Lutfor and Mashitah (2011) synthesized chelating resin with poly(hydroxamic acid)-poly(amidoxime) group in order to remove metals (Cu(II), Co(II), Cr(III), Mn(II), Fe(III), Ni(II), Zn(II), Pb(II), and Cd(II)) from two industrial wastewaters: chromium plating wastewater and cyanide process. The adsorption results showed that chelating resin was more selective for copper than for other metals (Cu(II) > Fe(III) > Zn(II) > Cr(III) > Ni(II) > Co(II) > Cd(II) > Pb(II)). Column experiments using chromium wastewater showed that chromium was recovered in 99.0%, while copper, cobalt, manganese, iron, nickel, zinc, lead, and cadmium were in 99.0, 99.1, 99.6, 94.0, 94.0, 90.0, 80.2, and 88.1%, respectively, at pH 4. For cyanide wastewater, nickel and zinc recoveries were 94.0 and 88.1%, respectively, and copper, cobalt, chromium, manganese, iron, lead, and cadmium were 99.4, 99.6, 96.0, 95.0, 92.0, 92.1, and 93.2%, respectively [98].

Diogo et al. (2011) synthesized four resins with amidoxime chelating group. According to the authors, concentration and distribution of amidoxime groups in the polymer matrix influenced the copper adsorption, as well as studies comparing different resins [54]. The metal was clustered by the resin and improved by two factors: high pore diameter and high amidoxime group content of the chelating resins [99]. Meanwhile, Shaaban et al. (2014) synthesized a resin with amidoxime chelating group and studied Cu(II), Ni(II), and Pb(II) adsorption. The resin was more selective for Cu(II) than for Ni(II) and Pb(II), where maximum copper adsorption was at pH 5.4, reaching the equilibrium after 40 min. Langmuir isotherms better fitted for all metal adsorption [100]. In another study, El-Bahy and El-Bahy (2016) synthesized a polyamidoxime chelating resin and studied the adsorption of Ni(II), Cu(II), and Mn(II). For this new resin, the same feature was observed, and Cu(II) was more selective than Ni(II) and Mn(II) [101].
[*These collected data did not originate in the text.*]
Ltac norm :=
  repeat match goal with
  | H : (_ <? _)%Z = true |- _ => apply Z.ltb_lt in H
  | H : (_ <? _)%Z = false |- _ => apply Z.ltb_ge in H
  | H : (_ =? _)%Z = true |- _ => apply Z.eqb_eq in H
  | H : (_ <? _) = true |- _ => apply Nat.ltb_lt in H
  | H : (_ <? _) = false |- _ => apply Nat.ltb_ge in H
  end.

Ltac push_eqs :=
  repeat match goal with
  | H : ctrl ?s = _ |- _ => progress (rewrite H in * )
  | H : feeder ?s = _ |- _ => progress (rewrite H in * )
  | H : tracker ?s = _ |- _ => progress (rewrite H in * )
  | H : paths_closed ?s = _ |- _ => progress (rewrite H in * )
  | H : c_closed ?s = _ |- _ => progress (rewrite H in * )
  | H : done ?s = _ |- _ => progress (rewrite H in * )
  | H : errc ?s = _ |- _ => progress (rewrite H in * )
  end.

Ltac count_upd :=
  match goal with
  | H : workers ?s !! ?i = Some ?w
    |- context [count_done (<[?i:=?w']> (workers ?s))] =>
      let X := fresh "Hcd" in
      pose proof (count_done_insert _ _ _ w' H) as X; simpl in X
  end.

Lemma Inv_started s : Inv s → tracker s ≠ TNotStarted → ctrl s = CEnd.
Proof.
  intros HI Ht. destruct (ctrl s) eqn:Hc; [..|reflexivity];
    exfalso; apply Ht; apply (inv_tracker _ HI); rewrite Hc; discriminate.
Qed.

(** Once [wg.Wait()] has returned every one of the [width] workers has
    called [wg.Done()]. *)
Lemma Inv_all_done s :
  Inv s → tracker s = TClose ∨ tracker s = TEnd →
  length (workers s) = width ∧ Forall (λ w, w = WDone) (workers s).
Proof.
  intros HI Ht.
  assert (ctrl s = CEnd) as Hc.
  { apply Inv_started; [done|].
    intros Hn; rewrite Hn in Ht; destruct Ht; discriminate. }
  pose proof (inv_wg _ HI) as Hwg. pose proof (inv_len _ HI) as Hl.
  rewrite Hc in Hwg, Hl. simpl in *.
  rewrite (inv_wait _ HI Ht) in Hwg.
  split; [done|]. apply count_done_all. lia.
Qed.

Lemma Inv_busy s i w :
  Inv s → workers s !! i = Some w → is_done w = false →
  (1 ≤ wg s)%Z ∧ tracker s ≠ TClose ∧ tracker s ≠ TEnd.
Proof.
  intros HI Hi Hw.
  assert (tracker s ≠ TClose ∧ tracker s ≠ TEnd) as Ht.
  { split; intros Ht;
      (destruct (Inv_all_done s HI) as [_ Hall]; [auto|]);
      rewrite Forall_lookup in Hall; specialize (Hall _ _ Hi);
      subst w; done. }
  split; [|done].
  pose proof (count_done_lt _ _ _ Hi Hw) as Hlt.
  pose proof (inv_len _ HI) as Hl. pose proof (inv_spawned _ HI) as Hsp.
  pose proof (inv_wg _ HI) as Hwg.
  destruct (ctrl s); simpl in *; try lia.
Qed.

Section Safety.
Context `{World}.
Variable fi : filesInfo.

Lemma Inv_init : Inv init.
Proof.
  split; simpl; try done; try lia.
Qed.

Lemma Inv_step l s s' : Inv s → step fi l s = Some s' → Inv s'.
Proof.
  intros HI Hs.
  destruct l; inv_step Hs; norm;
    try match goal with
    | Hw : workers s !! ?i = Some ?w |- _ =>
        let X := fresh "Hbusy" in
        pose proof (Inv_busy s i w HI Hw eq_refl) as X
    end;
    destruct HI; push_eqs; split; simpl in *;
    rewrite ?length_insert, ?length_app, ?count_done_snoc; simpl;
    try count_upd;
    try done; try lia; try (intuition (congruence || lia)).
  all: pose proof (count_done_le (workers s));
    destruct (added (ctrl s)); destruct (feeder s) eqn:?;
    destruct (tracker s) eqn:?; simpl in *;
    try lia; intuition (congruence || lia).
Qed.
Liebenberg et al. (2013) studied the metal adsorption using resin Dow XUS43605 with hydroxypropylpicolylamine (HPPA) chelating group from a leach solution obtained from a heap bioleach of nickel low-grade ore. Resins Dowex M4195 (bis-picolylamine), Amberlite IRC748, Purolite S930 (iminodiacetate), and Purolite S991 (amine/carboxylic) were also studied. A synthetic solution was prepared in order to simulate the real conditions: Cu(II), Ni(II), Co(II), Fe(III), Zn(II), Mn(II), and Al(III). Resin was more selective for Cu(II), where temperature had no effect on metal adsorption. Langmuir isotherm fitted better for copper adsorption than Freundlich. Column experiments showed that there is no difference between flow rates studied, but at increasing temperature, the breakthrough of copper occurred at a higher BV (bed volume) at 60 °C than at 25 °C, indicating that this resin operates better at elevated temperature. Sulfuric acid (200 g L−1) was better for elution step to remove Cu(II) from resin [102].
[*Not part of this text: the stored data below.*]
(** Lines 194-201: the name the report is written under. *)
Definition target_filename (args : SaveArgs) : string :=
  let filename := default EmptyString (report_filename args) in
  let filename :=
    if PyStr.truthy filename then filename
    else "robin_report_" +:+ now +:+ ".md" in
  if PyStr.endswith ".md" filename then filename else filename +:+ ".md".

(** Lines 189-219. *)
Definition save_report (fault : Fault) (args : SaveArgs) (files : Files)
  : ToolResponse * Files :=
  let filename := target_filename args in
  match fault with
  | NoFault =>
      (text_response ("Report saved successfully to **" +:+ filename +:+ "**"),
       <[filename := report_content args]> files)
  | OpenFails e =>
      (text_response ("Failed to save report: " +:+ exc_str e), files)
  | WriteFails e written =>
      (text_response ("Failed to save report: " +:+ exc_str e),
       <[filename := PyStr.take written (report_content args)]> files)
  end.

(** [open] follows a name to a file, and two names can lead to one file
    (["./a.md"] and ["a.md"], a link and what it points to).  [realpath name]
    is the file the operating system opens for [name], and the disk maps
    each file to its text.  [save_report] above is the case in which every
    name is its own file. *)
Section on_disk.

Variable realpath : string → string.

(** Lines 189-219, on the files behind the names. *)
Definition save_report_on_disk (fault : Fault) (args : SaveArgs)
    (disk : Files) : ToolResponse * Files :=
  let filename := target_filename args in
  match fault with
  | NoFault =>
      (text_response ("Report saved successfully to **" +:+ filename +:+ "**"),
       <[realpath filename := report_content args]> disk)
  | OpenFails e =>
      (text_response ("Failed to save report: " +:+ exc_str e), disk)
  | WriteFails e written =>
      (text_response ("Failed to save report: " +:+ exc_str e),
       <[realpath filename := PyStr.take written (report_content args)]> disk)
  end.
Edebali and Pehlivan (2016) compared four different resins for copper adsorption: two chelating resins (Dow XUS43578 and Diaion CR11 with bis-picolylamine and iminodiacetic acid as functional group, respectively) and two strong acid cation exchanges (Dowex HCR W2 and Purolite C160 with sulfonic acid and sulfonate as functional group, respectively). For all resins, copper adsorption reached the equilibrium in 80 min, and resins had the same feature for different pH values, except XUS 43578 at pH 1.5 that it had more copper recovery than other resins. The maximum metal adsorption was at pH 5 with 97% of copper adsorption. All resins fitted better for Langmuir isotherm, indicating copper adsorption was monolayer. Chelating resins were more efficient for copper recovery than cationic resins, probably due to the strong affinity for copper ions [26].

4 Cobalt

4.1 Cobalt Resources and Production

Cobalt is used globally for rechargeable batteries, increasing battery life and stability and reducing corrosion, which are used in mobile cellphones and portable computers, and in hybrid and electric vehicles. In 2010, about one half of the cobalt consumed in the USA was used in the manufacture of superalloys, used in gas turbine and for aircraft, space vehicles, chemical and petroleum plants, and power plants. Another cobalt property is impressive magnetism that is retained at temperatures over 1121 °C, which is applied in computer disc drives and in electric motors, for operations more efficiently at high temperatures [103]. There are also cobalt applications for military uses [104].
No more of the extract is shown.